Nontoxic Concentration of Ochratoxin A Aggravates Renal Fibrosis Induced by Adriamycin/Cyclosporine A Nephropathy via TGF-β1/SMAD2/3.

Ochratoxin A (OTA) is the most common contaminant in food and feed, which causes nephrotoxicity. Studies revealed that a low level of OTA contamination could also cause physiological dysfunction. Chronic kidney disease (CKD) has become an important public health problem with increasing morbidity. However, the potential effect of nontoxic OTA on CKD remains uncertain. In this study, adriamycin (ADR) and cyclosporine A (CSA) were used to stimulate glomerular nephropathy and tubular nephropathy, respectively.
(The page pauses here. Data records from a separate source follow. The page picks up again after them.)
Lemma dryd_final_name (v : string) (i : nat) (key nid varstr : string) :
  first_match names v = Some (i, (key, (nid, append))) ->
  contains "DRYD_" key = true ->
  last_item (split "_" v) = Ok varstr ->
  final_name names special_vars v = Some (nid +:+ "_" +:+ slice_to_minus2 varstr).
Proof.
  intros Hfm Hk Hx.
  pose proof (first_match_lookup _ _ _ _ Hfm) as (Hr & _).
  unfold final_name, entry. rewrite Hfm, (names_nonempty _ _ Hr). cbn [snd].
  unfold candidate. rewrite Hx.
  destruct (dryd_rules i key nid Hr Hk) as [[-> ->]|[-> ->]].
  - change (Some (overwrite special_vars
                    (String "D" ("ryDep" +:+ "_" +:+ slice_to_minus2 varstr)))
            = Some (String "D" ("ryDep" +:+ "_" +:+ slice_to_minus2 varstr))).
    by rewrite overwrite_other_head.
  - change (Some (overwrite special_vars
                    (String "D" ("ryDepVel" +:+ "_" +:+ slice_to_minus2 varstr)))
            = Some (String "D" ("ryDepVel" +:+ "_" +:+ slice_to_minus2 varstr))).
    by rewrite overwrite_other_head.
Qed.

(** X5: a dry deposition variable whose suffix has at most two characters
    loses the whole suffix: it is renamed to the fragment followed by a
    bare underscore, so two such variables of one rule get the same new
    name. *)
Theorem dry_deposition_short_suffix
    (data_vars : list string) (v : string) (i : nat) (key nid varstr : string) :
  v ∈ data_vars ->
  first_match names v = Some (i, (key, (nid, append))) ->
  contains "DRYD_" key = true ->
  last_item (split "_" v) = Ok varstr ->
  String.length varstr <= 2 ->
  renamed_to data_vars v (Some (nid +:+ "_")).
Proof.
  intros Hv Hfm Hk Hx Hlen. apply renamed_to_eq; [done |].
  rewrite (dryd_final_name v i key nid varstr Hfm Hk Hx).
  by rewrite (slice_to_minus2_short _ Hlen).
Qed.

Lemma dry_deposition_short_suffix_witness :
  renamed_to ["DRYD_VEL_O3"; "DRYD_VEL_NO"] "DRYD_VEL_O3" (Some "DryDepVel_")
  /\ renamed_to ["DRYD_VEL_O3"; "DRYD_VEL_NO"] "DRYD_VEL_NO" (Some "DryDepVel_").
Proof.
  split.
  - apply (dry_deposition_short_suffix ["DRYD_VEL_O3"; "DRYD_VEL_NO"] "DRYD_VEL_O3"
             41 "DRYD_VEL_" "DryDepVel" "O3").
    + apply elem_of_cons. by left.
    + vm_compute. reflexivity.
    + reflexivity.
    + reflexivity.
    + simpl. lia.
  - apply (dry_deposition_short_suffix ["DRYD_VEL_O3"; "DRYD_VEL_NO"] "DRYD_VEL_NO"
             41 "DRYD_VEL_" "DryDepVel" "NO").
    + apply elem_of_cons. right. apply elem_of_cons. by left.
    + vm_compute. reflexivity.
    + reflexivity.
    + reflexivity.
    + simpl. lia.
Defined.

(** ** Facts about [rfind], slices and [splitext] *)

Lemma rfind_bounds (c : ascii) (s : string) :
  (-1 <= rfind c s < Z.of_nat (String.length s))%Z.
Proof.
  induction s as [|d s IH]; simpl rfind; simpl String.length; [lia |].
  destruct (Z.leb_spec 0 (rfind c s)); [lia |].
  destruct (Ascii.eqb d c); lia.
Qed.

Lemma rfind_absent (c : ascii) (s : string) :
  contains (String c EmptyString) s = false -> rfind c s = (-1)%Z.
Proof.
  induction s as [|d s IH]; [done |].
  rewrite contains_char. intros H. apply orb_false_iff in H as [Hd Hs].
  simpl. rewrite (IH Hs). simpl.
  destruct (Ascii.eqb_spec d c) as [->|]; [|done].
  by destruct (ascii_dec c c).
Qed.

Lemma rfind_app_r (c : ascii) (s t : string) :
  (0 <= rfind c t)%Z ->
  rfind c (s +:+ t) = (Z.of_nat (String.length s) + rfind c t)%Z.
Proof.
  intros Ht. induction s as [|d s IH]; unfold_append; [simpl; lia |].
  simpl rfind. rewrite IH. simpl String.length.
  destruct (Z.leb_spec 0 (Z.of_nat (String.length s) + rfind c t)); lia.
Qed.

Lemma rfind_app_l (c : ascii) (s t : string) :
  rfind c t = (-1)%Z -> rfind c (s +:+ t) = rfind c s.
Proof.
  intros Ht. induction s as [|d s IH]; unfold_append; [done |].
  simpl. by rewrite IH.
Qed.

Lemma contains_char_app (c : ascii) (s t : string) :
  contains (String c EmptyString) (s +:+ t)
  = contains (String c EmptyString) s || contains (String c EmptyString) t.
Proof.
  induction s as [|d s IH]; unfold_append; [done |].
  rewrite !contains_char, IH. by rewrite orb_assoc.
Qed.

Lemma get_app_length (a : string) (c : ascii) (m : string) :
  String.get (String.length a) (a +:+ String c m) = Some c.
Proof. induction a as [|d a IH]; unfold_append; [done | exact IH]. Qed.

Lemma str_take_app (a b : string) : str_take (String.length a) (a +:+ b) = a.
Proof.
  induction a as [|d a IH]; unfold_append; simpl; [by destruct b | by rewrite IH].
Qed.

Lemma str_drop_app (a b : string) : str_drop (String.length a) (a +:+ b) = b.
Proof. induction a as [|d a IH]; unfold_append; simpl; [by destruct b | done]. Qed.

(** The extension of [a c m . ext], where [c] is an ordinary character
    of the last path component and [ext] holds no dot or slash. *)
Lemma splitext_ext (a : string) (c : ascii) (m ext : string) :
  c <> "."%char -> c <> "/"%char ->
  contains "/" m = false ->
  contains "/" ext = false ->
  contains "." ext = false ->
  splitext (a +:+ String c m +:+ "." +:+ ext)
  = (a +:+ String c m, "." +:+ ext).
Proof.
  intros Hdot Hsep Hm Hext Hext'.
  set (stem := a +:+ String c m).
  assert (a +:+ String c m +:+ "." +:+ ext = stem +:+ String "." ext) as Hp.
  { unfold stem. by rewrite append_assoc. }
  rewrite Hp. clear Hp.
  assert (rfind "." (stem +:+ String "." ext) = Z.of_nat (String.length stem)) as Hd.
  { rewrite rfind_app_r; simpl; rewrite (rfind_absent _ _ Hext'); simpl; lia. }
  assert (rfind "/" (stem +:+ String "." ext) = rfind "/" a) as Hs.
  { rewrite rfind_app_l by (simpl; by rewrite (rfind_absent _ _ Hext)).
    unfold stem. apply rfind_app_l. simpl. rewrite (rfind_absent _ _ Hm). simpl.
    destruct (Ascii.eqb_spec c "/"); done. }
  assert (String.length stem = String.length a + S (String.length m)) as Hlen.
  { unfold stem. by rewrite length_append. }
  pose proof (rfind_bounds "/" a) as Hb.
  unfold splitext. rewrite Hd, Hs.
  destruct (Z.ltb_spec (rfind "/" a) (Z.of_nat (String.length stem))); [|lia].
  rewrite Nat2Z.id.
  assert (existsb (not_dot_at (stem +:+ String "." ext))
            (seq (Z.to_nat (rfind "/" a + 1))
               (String.length stem - Z.to_nat (rfind "/" a + 1))) = true) as ->.
  { apply existsb_exists. exists (String.length a). split.
    - apply in_seq. lia.
    - unfold not_dot_at, stem. rewrite append_assoc. unfold_append.
      rewrite get_app_length. by destruct (Ascii.eqb_spec c "."). }
  by rewrite str_take_app, str_drop_app.
Qed.

(** A name whose last component starts with its only dot has no
    extension. *)
Lemma splitext_dotfile (pre ext : string) :
  pre = EmptyString \/ (exists d, pre = d +:+ "/") ->
  contains "/" ext = false ->
  contains "." ext = false ->
  splitext (pre +:+ "." +:+ ext) = (pre +:+ "." +:+ ext, EmptyString).
Proof.
  intros Hpre Hext Hext'.
  assert (rfind "." (pre +:+ String "." ext) = Z.of_nat (String.length pre)) as Hd.
  { rewrite rfind_app_r; simpl; rewrite (rfind_absent _ _ Hext'); simpl; lia. }
  assert (rfind "/" (pre +:+ String "." ext) = (Z.of_nat (String.length pre) - 1)%Z) as Hs.
  { rewrite rfind_app_l by (simpl; by rewrite (rfind_absent _ _ Hext)).
    destruct Hpre as [->|[d ->]]; [done |].
    rewrite rfind_app_r by done. rewrite length_append. simpl. lia. }
  unfold splitext. change ("." +:+ ext) with (String "." ext). rewrite Hd, Hs.
  destruct (Z.ltb_spec (Z.of_nat (String.length pre) - 1) (Z.of_nat (String.length pre)));
    [|lia].
  replace (Z.to_nat (Z.of_nat (String.length pre))
           - Z.to_nat (Z.of_nat (String.length pre) - 1 + 1)) with 0 by lia.
  done.
Qed.

Lemma splitext_no_dot (p : string) :
  contains "." p = false -> splitext p = (p, EmptyString).
Proof.
  intros Hp. unfold splitext. rewrite (rfind_absent _ _ Hp).
  pose proof (rfind_bounds "/" p).
  by destruct (Z.ltb_spec (rfind "/" p) (-1)); [lia |].
Qed.

(** ** Choosing the reader by file extension *)

Section OpenerFacts.

Variable Dataset : Type.
Variable kwargs : Type.
Variable xbpch_open_bpchdataset : string -> kwargs -> outcome Dataset.
Variable xr_open_dataset : string -> kwargs -> outcome Dataset.
Variable xbpch_open_mfbpchdataset : list string -> kwargs -> outcome Dataset.
Variable xr_open_mfdataset : list string -> kwargs -> outcome Dataset.

Lemma splitext_plain (a : string) (c : ascii) (ext : string) :
  c <> "."%char -> c <> "/"%char ->
  contains "/" ext = false -> contains "." ext = false ->
  splitext (a +:+ String c ("." +:+ ext)) = (a +:+ String c EmptyString, "." +:+ ext).
Proof.
  intros Hdot Hsep Hext Hext'.
  by apply (splitext_ext a c EmptyString ext).
Qed.

(** X6: for a file name made of a stem that ends in a character other
    than a dot or a slash, a dot, and an extension without dot or slash,
    [open_dataset] returns what xbpch's reader returns when the extension
    is [bpch], what xarray's reader returns when it is [nc], and raises
    [ValueError] naming the extension in every other case, without
    calling a reader. *)
Theorem open_dataset_by_extension (a : string) (c : ascii) (ext : string) (kw : kwargs) :
  c <> "."%char -> c <> "/"%char ->
  contains "/" ext = false -> contains "." ext = false ->
  open_dataset Dataset kwargs xbpch_open_bpchdataset xr_open_dataset
    (a +:+ String c ("." +:+ ext)) kw
  = if String.eqb ext "bpch" then
      xbpch_open_bpchdataset (a +:+ String c ("." +:+ ext)) kw
    else if String.eqb ext "nc" then
      xr_open_dataset (a +:+ String c ("." +:+ ext)) kw
    else Throw (unknown_extension ("." +:+ ext)).
Proof.
  intros Hdot Hsep Hext Hext'. unfold open_dataset.
  rewrite (splitext_plain a c ext Hdot Hsep Hext Hext').
  change (String.eqb ("." +:+ ext) ".bpch") with (String.eqb (String "." ext) (String "." "bpch")).
  change (String.eqb ("." +:+ ext) ".nc") with (String.eqb (String "." ext) (String "." "nc")).
  simpl String.eqb. done.
Qed.

(** X7: a file name without any dot, and a name whose last component
    starts with its only dot (such as [.nc] or [dir/.bpch]), have no
    extension for [os.path.splitext]: [open_dataset] raises [ValueError]
    and calls no reader. *)
Theorem open_dataset_without_extension (filename : string) (kw : kwargs) :
  contains "." filename = false
  \/ (exists pre ext,
        filename = pre +:+ "." +:+ ext
        /\ (pre = EmptyString \/ exists d, pre = d +:+ "/")
        /\ contains "/" ext = false /\ contains "." ext = false) ->
  open_dataset Dataset kwargs xbpch_open_bpchdataset xr_open_dataset filename kw
  = Throw (unknown_extension EmptyString).
Proof.
  intros [H | (pre & ext & -> & Hpre & Hext & Hext')]; unfold open_dataset.
  - by rewrite (splitext_no_dot _ H).
  - by rewrite (splitext_dotfile pre ext Hpre Hext Hext').
Qed.

(** X8: [open_mfdataset] raises [ValueError] on an empty list, and
    otherwise looks at the first name only: when that name has a proper
    extension, the whole list goes to xbpch's multi-file reader for
    [bpch], to xarray's for [nc], whatever the other names are, and to
    no reader for any other extension. *)
Theorem open_mfdataset_first_name_decides
    (a : string) (c : ascii) (ext : string) (others : list string) (kw : kwargs) :
  c <> "."%char -> c <> "/"%char ->
  contains "/" ext = false -> contains "." ext = false ->
  open_mfdataset Dataset kwargs xbpch_open_mfbpchdataset xr_open_mfdataset [] kw
  = Throw (ValueError "Must pass a list with at least one filename")
  /\ open_mfdataset Dataset kwargs xbpch_open_mfbpchdataset xr_open_mfdataset
       ((a +:+ String c ("." +:+ ext)) :: others) kw
     = if String.eqb ext "bpch" then
         xbpch_open_mfbpchdataset ((a +:+ String c ("." +:+ ext)) :: others) kw
       else if String.eqb ext "nc" then
         xr_open_mfdataset ((a +:+ String c ("." +:+ ext)) :: others) kw
       else Throw (unknown_extension ("." +:+ ext)).
Proof.
  intros Hdot Hsep Hext Hext'. split; [done |]. unfold open_mfdataset.
  rewrite (splitext_plain a c ext Hdot Hsep Hext Hext').
  change (String.eqb ("." +:+ ext) ".bpch") with (String.eqb (String "." ext) (String "." "bpch")).
  change (String.eqb ("." +:+ ext) ".nc") with (String.eqb (String "." ext) (String "." "nc")).
  simpl String.eqb. done.
Qed.

(** X9: for every collection other than [Emissions] the path built by
    [get_gcc_filepath] has the extension [.nc4], so [open_dataset]
    raises [ValueError] on it, whatever the directory, day and time. *)
Theorem open_dataset_rejects_collection_files
    (outputdir collection day time : string) (kw : kwargs) :
  collection <> "Emissions" ->
  (splitext (get_gcc_filepath outputdir collection day time)).2 = ".nc4"
  /\ open_dataset Dataset kwargs xbpch_open_bpchdataset xr_open_dataset
       (get_gcc_filepath outputdir collection day time) kw
     = Throw (unknown_extension ".nc4").
Proof.
  intros Hc. unfold get_gcc_filepath.
  apply String.eqb_neq in Hc. rewrite Hc.
  set (body := "GEOSChem." +:+ collection +:+ "." +:+ day +:+ "_" +:+ time).
  assert (exists pre,
            path_join outputdir
              ("GEOSChem." +:+ collection +:+ "." +:+ day +:+ "_" +:+ time +:+ "z.nc4")
            = (pre +:+ body) +:+ String "z" ("." +:+ "nc4")) as [pre ->].
  { unfold path_join.
    change (String.prefix "/" ("GEOSChem." +:+ collection +:+ "." +:+ day +:+ "_"
                               +:+ time +:+ "z.nc4")) with false.
    destruct (String.eqb outputdir "" || endswith "/" outputdir).
    - exists outputdir. unfold body. by rewrite !append_assoc.
    - exists (outputdir +:+ "/"). unfold body. by rewrite !append_assoc. }
  assert (splitext ((pre +:+ body) +:+ String "z" ("." +:+ "nc4"))
          = ((pre +:+ body) +:+ String "z" EmptyString, "." +:+ "nc4")) as Hs
    by (by apply splitext_plain).
  split.
  - by rewrite Hs.
  - unfold open_dataset. by rewrite Hs.
Qed.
Renal injury was aggravated due to OTA (0.25 mg/kg) exposure in the mouse nephropathy models, assessing by renal histomorphology and the detection of blood urea nitrogen (BUN) and serum creatine (SCr) levels. We noticed that nontoxic dosage of OTA increased the expression of fibrotic factors, α-smooth muscle actin (α-SMA), and Vimentin in a nephropathic mouse, which indicated the exacerbation of ADR/CSA-induced renal fibrosis. We conducted in vitro experiments in glomerular mesangial cells and renal tubular epithelial cells. Nontoxic concentration of OTA was found to exacerbate the cytotoxicity of ADR/CSA and intensify renal fibrosis by activating TGF-β1/SMAD2/3. Thus, this study may provide convincing evidence for the prevention of CKD aggravation and the renewal of food hygiene standards in mycotoxin contamination.